(Dataset entries)

--------------------------------------------------

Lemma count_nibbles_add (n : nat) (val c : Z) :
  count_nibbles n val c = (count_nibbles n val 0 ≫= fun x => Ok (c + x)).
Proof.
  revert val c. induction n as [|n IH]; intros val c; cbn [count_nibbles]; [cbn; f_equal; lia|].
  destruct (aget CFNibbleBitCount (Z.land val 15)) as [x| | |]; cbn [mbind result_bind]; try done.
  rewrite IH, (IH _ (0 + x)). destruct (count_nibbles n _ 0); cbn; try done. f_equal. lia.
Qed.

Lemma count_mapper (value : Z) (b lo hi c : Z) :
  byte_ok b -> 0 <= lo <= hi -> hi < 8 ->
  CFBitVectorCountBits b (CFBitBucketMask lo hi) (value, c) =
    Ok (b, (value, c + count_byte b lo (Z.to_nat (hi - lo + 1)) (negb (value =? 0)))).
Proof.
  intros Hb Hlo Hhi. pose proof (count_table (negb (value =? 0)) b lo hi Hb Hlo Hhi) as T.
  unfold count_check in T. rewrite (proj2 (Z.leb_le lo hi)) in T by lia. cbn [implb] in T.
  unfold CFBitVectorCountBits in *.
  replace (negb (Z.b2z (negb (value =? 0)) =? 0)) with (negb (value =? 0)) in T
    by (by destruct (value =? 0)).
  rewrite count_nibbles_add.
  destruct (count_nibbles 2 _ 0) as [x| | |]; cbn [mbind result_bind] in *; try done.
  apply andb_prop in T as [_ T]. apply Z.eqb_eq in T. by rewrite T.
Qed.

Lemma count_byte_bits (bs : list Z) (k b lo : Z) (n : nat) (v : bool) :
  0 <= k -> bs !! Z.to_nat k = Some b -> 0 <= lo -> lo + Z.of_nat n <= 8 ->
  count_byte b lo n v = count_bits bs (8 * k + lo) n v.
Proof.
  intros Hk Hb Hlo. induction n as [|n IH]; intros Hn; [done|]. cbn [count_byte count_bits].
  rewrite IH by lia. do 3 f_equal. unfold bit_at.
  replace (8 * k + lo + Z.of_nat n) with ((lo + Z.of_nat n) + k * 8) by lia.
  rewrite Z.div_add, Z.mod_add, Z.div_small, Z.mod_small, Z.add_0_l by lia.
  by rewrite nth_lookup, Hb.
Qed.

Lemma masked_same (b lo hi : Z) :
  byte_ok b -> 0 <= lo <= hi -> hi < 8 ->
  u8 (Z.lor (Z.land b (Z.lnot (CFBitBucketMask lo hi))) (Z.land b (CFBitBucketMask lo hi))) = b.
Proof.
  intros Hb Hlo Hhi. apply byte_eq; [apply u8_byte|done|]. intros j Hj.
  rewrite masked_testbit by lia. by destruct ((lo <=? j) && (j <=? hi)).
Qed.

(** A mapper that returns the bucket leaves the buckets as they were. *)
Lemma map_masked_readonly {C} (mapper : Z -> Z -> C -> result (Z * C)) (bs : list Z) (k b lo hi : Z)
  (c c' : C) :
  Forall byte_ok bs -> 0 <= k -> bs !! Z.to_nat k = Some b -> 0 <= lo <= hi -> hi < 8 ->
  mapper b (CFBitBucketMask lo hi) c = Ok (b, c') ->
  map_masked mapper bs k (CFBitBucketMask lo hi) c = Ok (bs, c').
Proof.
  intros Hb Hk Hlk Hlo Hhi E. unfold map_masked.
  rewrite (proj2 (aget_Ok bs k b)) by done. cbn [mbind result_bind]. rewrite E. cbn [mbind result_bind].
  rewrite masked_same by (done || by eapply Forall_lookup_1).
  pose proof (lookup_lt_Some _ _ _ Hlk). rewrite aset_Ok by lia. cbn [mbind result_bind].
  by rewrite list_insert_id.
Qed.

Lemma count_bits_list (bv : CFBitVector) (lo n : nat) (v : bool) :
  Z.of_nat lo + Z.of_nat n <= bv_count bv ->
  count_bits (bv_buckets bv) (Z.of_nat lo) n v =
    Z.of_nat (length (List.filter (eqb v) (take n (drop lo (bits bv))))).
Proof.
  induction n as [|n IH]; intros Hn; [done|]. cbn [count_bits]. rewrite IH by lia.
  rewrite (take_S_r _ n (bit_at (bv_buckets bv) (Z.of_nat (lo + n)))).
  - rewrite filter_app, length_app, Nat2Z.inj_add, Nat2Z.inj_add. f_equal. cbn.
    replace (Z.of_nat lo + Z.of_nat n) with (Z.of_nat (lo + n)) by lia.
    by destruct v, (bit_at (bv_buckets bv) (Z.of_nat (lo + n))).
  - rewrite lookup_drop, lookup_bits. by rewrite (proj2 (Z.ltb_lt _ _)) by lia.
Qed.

--------------------------------------------------

> [Directions]:
Find the string "replace" in the records, then copy each line where it occurs.

> [Exercise output]:
  replace (negb (Z.b2z (negb (value =? 0)) =? 0)) with (negb (value =? 0)) in T
  replace (8 * k + lo + Z.of_nat n) with ((lo + Z.of_nat n) + k * 8) by lia.
    replace (Z.of_nat lo + Z.of_nat n) with (Z.of_nat (lo + n)) by lia.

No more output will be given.